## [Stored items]
──────

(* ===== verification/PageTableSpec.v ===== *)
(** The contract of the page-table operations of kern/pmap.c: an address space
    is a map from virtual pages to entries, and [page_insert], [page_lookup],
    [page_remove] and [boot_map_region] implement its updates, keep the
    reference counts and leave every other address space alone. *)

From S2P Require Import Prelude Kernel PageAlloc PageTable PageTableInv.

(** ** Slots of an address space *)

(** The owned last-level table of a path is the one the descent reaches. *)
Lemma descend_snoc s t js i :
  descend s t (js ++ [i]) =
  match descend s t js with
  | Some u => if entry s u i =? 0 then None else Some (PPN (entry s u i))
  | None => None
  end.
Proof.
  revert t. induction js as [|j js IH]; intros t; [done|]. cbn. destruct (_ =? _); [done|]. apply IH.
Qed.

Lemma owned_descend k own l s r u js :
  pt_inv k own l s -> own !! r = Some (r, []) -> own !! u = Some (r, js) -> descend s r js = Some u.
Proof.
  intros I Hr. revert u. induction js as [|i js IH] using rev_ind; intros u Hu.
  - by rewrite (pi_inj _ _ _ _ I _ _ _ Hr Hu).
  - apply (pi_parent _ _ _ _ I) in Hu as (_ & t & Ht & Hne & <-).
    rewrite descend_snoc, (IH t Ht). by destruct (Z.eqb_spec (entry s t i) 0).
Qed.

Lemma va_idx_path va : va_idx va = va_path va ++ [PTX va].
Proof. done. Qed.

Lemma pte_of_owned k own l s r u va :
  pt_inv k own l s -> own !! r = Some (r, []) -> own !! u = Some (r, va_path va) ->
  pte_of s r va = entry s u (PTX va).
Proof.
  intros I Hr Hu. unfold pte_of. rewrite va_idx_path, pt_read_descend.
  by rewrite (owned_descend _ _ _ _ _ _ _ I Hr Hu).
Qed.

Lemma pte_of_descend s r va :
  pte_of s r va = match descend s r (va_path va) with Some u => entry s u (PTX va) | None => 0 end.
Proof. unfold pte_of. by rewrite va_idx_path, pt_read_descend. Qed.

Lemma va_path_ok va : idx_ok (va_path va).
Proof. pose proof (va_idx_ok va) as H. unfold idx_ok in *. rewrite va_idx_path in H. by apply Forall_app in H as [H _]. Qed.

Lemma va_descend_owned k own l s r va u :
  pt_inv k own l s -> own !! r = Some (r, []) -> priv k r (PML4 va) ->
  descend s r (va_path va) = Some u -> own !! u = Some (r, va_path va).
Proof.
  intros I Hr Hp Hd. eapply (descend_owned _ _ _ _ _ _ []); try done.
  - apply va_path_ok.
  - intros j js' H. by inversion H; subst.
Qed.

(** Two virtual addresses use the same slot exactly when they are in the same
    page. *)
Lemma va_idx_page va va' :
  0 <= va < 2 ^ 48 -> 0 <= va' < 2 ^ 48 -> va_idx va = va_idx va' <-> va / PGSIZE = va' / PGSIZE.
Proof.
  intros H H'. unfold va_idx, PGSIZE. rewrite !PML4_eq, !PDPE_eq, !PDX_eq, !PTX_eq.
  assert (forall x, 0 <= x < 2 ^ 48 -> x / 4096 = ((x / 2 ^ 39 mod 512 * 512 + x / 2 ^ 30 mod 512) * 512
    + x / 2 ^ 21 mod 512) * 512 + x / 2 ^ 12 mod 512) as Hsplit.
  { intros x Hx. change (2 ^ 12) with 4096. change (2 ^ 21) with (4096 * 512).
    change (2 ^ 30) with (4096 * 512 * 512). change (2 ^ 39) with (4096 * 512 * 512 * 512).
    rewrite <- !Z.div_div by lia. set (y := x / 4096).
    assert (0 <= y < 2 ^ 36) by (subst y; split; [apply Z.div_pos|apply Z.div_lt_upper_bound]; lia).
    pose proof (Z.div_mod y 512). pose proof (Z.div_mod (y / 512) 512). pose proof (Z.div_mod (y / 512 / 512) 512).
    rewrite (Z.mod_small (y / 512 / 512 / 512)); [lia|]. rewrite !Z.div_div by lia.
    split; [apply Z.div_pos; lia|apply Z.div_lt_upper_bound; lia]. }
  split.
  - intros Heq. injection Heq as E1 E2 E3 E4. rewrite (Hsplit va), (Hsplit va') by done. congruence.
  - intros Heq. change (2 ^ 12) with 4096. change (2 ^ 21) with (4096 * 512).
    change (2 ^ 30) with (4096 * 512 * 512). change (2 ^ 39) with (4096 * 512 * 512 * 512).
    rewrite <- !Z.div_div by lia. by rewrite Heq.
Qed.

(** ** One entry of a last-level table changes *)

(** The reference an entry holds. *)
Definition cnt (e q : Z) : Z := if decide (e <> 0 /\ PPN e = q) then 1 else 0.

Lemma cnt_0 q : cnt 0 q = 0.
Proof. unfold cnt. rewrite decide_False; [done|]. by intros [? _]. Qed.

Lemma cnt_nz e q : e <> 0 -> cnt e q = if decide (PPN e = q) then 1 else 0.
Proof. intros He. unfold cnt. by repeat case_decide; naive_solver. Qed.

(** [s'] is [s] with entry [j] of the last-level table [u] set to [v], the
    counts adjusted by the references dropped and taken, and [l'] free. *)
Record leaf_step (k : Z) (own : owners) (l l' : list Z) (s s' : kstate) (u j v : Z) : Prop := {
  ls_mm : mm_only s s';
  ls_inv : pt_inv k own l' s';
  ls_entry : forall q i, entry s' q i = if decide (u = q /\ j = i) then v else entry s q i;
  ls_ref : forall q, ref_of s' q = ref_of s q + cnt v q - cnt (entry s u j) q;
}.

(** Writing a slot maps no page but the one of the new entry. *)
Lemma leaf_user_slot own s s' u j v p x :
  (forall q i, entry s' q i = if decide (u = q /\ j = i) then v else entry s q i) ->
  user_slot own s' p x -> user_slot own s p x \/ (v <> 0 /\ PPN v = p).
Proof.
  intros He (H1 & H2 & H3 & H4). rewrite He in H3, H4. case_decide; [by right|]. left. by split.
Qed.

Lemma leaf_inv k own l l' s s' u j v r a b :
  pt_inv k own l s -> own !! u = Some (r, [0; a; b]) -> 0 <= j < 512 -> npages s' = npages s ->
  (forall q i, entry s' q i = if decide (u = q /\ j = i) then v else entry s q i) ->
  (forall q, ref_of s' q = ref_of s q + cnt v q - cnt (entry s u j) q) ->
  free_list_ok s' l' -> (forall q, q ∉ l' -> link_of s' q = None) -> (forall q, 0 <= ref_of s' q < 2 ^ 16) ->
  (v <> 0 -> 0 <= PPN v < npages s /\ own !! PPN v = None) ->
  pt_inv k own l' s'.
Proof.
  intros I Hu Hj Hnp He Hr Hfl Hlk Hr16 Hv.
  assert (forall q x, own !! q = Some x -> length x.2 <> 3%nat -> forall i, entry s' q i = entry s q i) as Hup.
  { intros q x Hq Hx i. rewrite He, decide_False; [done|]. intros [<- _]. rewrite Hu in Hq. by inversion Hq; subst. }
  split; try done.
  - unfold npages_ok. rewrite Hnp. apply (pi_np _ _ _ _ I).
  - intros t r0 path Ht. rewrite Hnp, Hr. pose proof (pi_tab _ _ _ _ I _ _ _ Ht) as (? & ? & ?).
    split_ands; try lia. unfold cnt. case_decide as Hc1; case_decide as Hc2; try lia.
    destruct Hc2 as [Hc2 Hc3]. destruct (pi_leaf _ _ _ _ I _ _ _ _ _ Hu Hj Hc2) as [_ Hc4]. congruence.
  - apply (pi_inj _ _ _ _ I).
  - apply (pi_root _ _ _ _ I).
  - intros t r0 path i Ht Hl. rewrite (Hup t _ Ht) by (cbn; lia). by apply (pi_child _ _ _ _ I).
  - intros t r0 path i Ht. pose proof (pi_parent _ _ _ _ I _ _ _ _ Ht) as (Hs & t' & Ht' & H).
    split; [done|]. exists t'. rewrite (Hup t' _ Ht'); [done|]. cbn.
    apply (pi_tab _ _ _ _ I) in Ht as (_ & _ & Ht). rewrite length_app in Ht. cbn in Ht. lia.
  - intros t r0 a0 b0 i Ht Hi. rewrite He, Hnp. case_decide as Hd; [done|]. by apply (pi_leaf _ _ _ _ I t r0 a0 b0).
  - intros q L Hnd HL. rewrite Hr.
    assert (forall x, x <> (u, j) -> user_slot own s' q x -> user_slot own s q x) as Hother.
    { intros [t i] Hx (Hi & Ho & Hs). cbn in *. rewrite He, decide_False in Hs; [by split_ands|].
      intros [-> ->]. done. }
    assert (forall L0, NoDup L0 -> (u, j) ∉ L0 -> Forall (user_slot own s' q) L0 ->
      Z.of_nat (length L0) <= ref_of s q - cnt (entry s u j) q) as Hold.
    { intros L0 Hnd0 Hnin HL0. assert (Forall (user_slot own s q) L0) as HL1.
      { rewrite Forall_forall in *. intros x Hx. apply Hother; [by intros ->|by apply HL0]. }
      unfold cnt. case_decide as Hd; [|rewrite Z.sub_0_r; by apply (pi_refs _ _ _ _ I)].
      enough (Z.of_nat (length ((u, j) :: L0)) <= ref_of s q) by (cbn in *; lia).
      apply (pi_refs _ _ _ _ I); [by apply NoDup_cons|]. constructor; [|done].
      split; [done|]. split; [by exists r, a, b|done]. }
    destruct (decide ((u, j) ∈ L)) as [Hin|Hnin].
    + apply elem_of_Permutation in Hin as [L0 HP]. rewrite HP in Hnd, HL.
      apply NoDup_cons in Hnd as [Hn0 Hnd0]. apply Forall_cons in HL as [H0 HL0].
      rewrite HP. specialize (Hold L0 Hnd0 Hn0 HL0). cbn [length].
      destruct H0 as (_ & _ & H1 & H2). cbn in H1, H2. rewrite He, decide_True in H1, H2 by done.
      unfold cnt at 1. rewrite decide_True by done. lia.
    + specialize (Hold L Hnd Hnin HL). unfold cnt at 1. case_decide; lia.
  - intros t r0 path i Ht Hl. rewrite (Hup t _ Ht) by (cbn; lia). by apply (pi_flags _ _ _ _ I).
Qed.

──────

## [What this task involves]
Lines containing the word "revert": copy every one of them from the records above.

## [Response for this exercise]
  revert t. induction js as [|j js IH]; intros t; [done|]. cbn. destruct (_ =? _); [done|]. apply IH.
  intros I Hr. revert u. induction js as [|i js IH] using rev_ind; intros u Hu.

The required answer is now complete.